BEGIN

(** C10.  The summary builder never raises; on the empty list the guard
    on the count makes the average 0, and the summary reports total 0,
    completed 0 and average 0.0. *)
Theorem create_summary_blocks_total :
  (forall milestones_data w, exists blocks w',
      create_summary_blocks lib outside milestones_data w = (Ok blocks, w'))
  /\ total_milestones [] = 0
  /\ completed_milestones [] = 0
  /\ avg_progress [] = Ok 0%Q
  /\ (forall w,
         create_summary_blocks lib outside [] w
         = (Ok [header "Milestone Summary";
                PDict [("type", PStr "section");
                       ("fields", PList [
                          mrkdwn "*Total Milestones:* 0";
                          mrkdwn "*Completed:* 0";
                          mrkdwn "*Average Progress:* 0.0%";
                          mrkdwn ("*Report Date:* "
                                    ++ strftime lib (now outside (clock_reads w))
                                         "%B %d, %Y")])];
                divider],
            mk_world (stdout w) (sent w) (S (clock_reads w)) (milestones w))).
Proof.
  split.
  { intros milestones_data w. do 2 eexists.
    apply create_summary_blocks_eq, avg_progress_ok. }
  split; [reflexivity|]. split; [reflexivity|]. split; [reflexivity|].
  intros w. rewrite (create_summary_blocks_eq [] 0%Q w) by reflexivity.
  reflexivity.
Qed.

End Summary.


(* ================================================================= *)
(** ** Fetching one milestone *)

Section Fetch.

Variable lib : DatetimeLib.
Variable outside : Outside lib.

Lemma get_milestone_data_fails (self : Bot.t) (project : ProjectConfig.t)
    (w : World) (e : string) :
  request_error (milestone_request self project)
    (github_milestone outside (List.length (sent w)) (milestone_request self project))
  = Some e ->
  get_milestone_data lib outside self project w
  = (Ok None,
     mk_world
       (stdout w ++ [("❌ Error fetching milestone data for "
                        ++ ProjectConfig.name project ++ ": " ++ e)%string])%list
       (sent w ++ [milestone_request self project])%list
       (clock_reads w) (milestones w)).
Proof.
  unfold request_error, get_milestone_data, try_except_RequestException, bind, send.
  destruct (github_milestone outside _ _) as [msg|r]; simpl.
  - intros [= <-]. reflexivity.
  - unfold raise_for_status. destruct (is_http_error r); [|discriminate].
    intros [= <-]. reflexivity.
Qed.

END

*Problem details*:
Retype exactly the line with "- intros [= <-]. reflexivity." and each line after it until the records end, and include no other line.

*Result of the exercise*:
  - intros [= <-]. reflexivity.
  - unfold raise_for_status. destruct (is_http_error r); [|discriminate].
    intros [= <-]. reflexivity.
Qed.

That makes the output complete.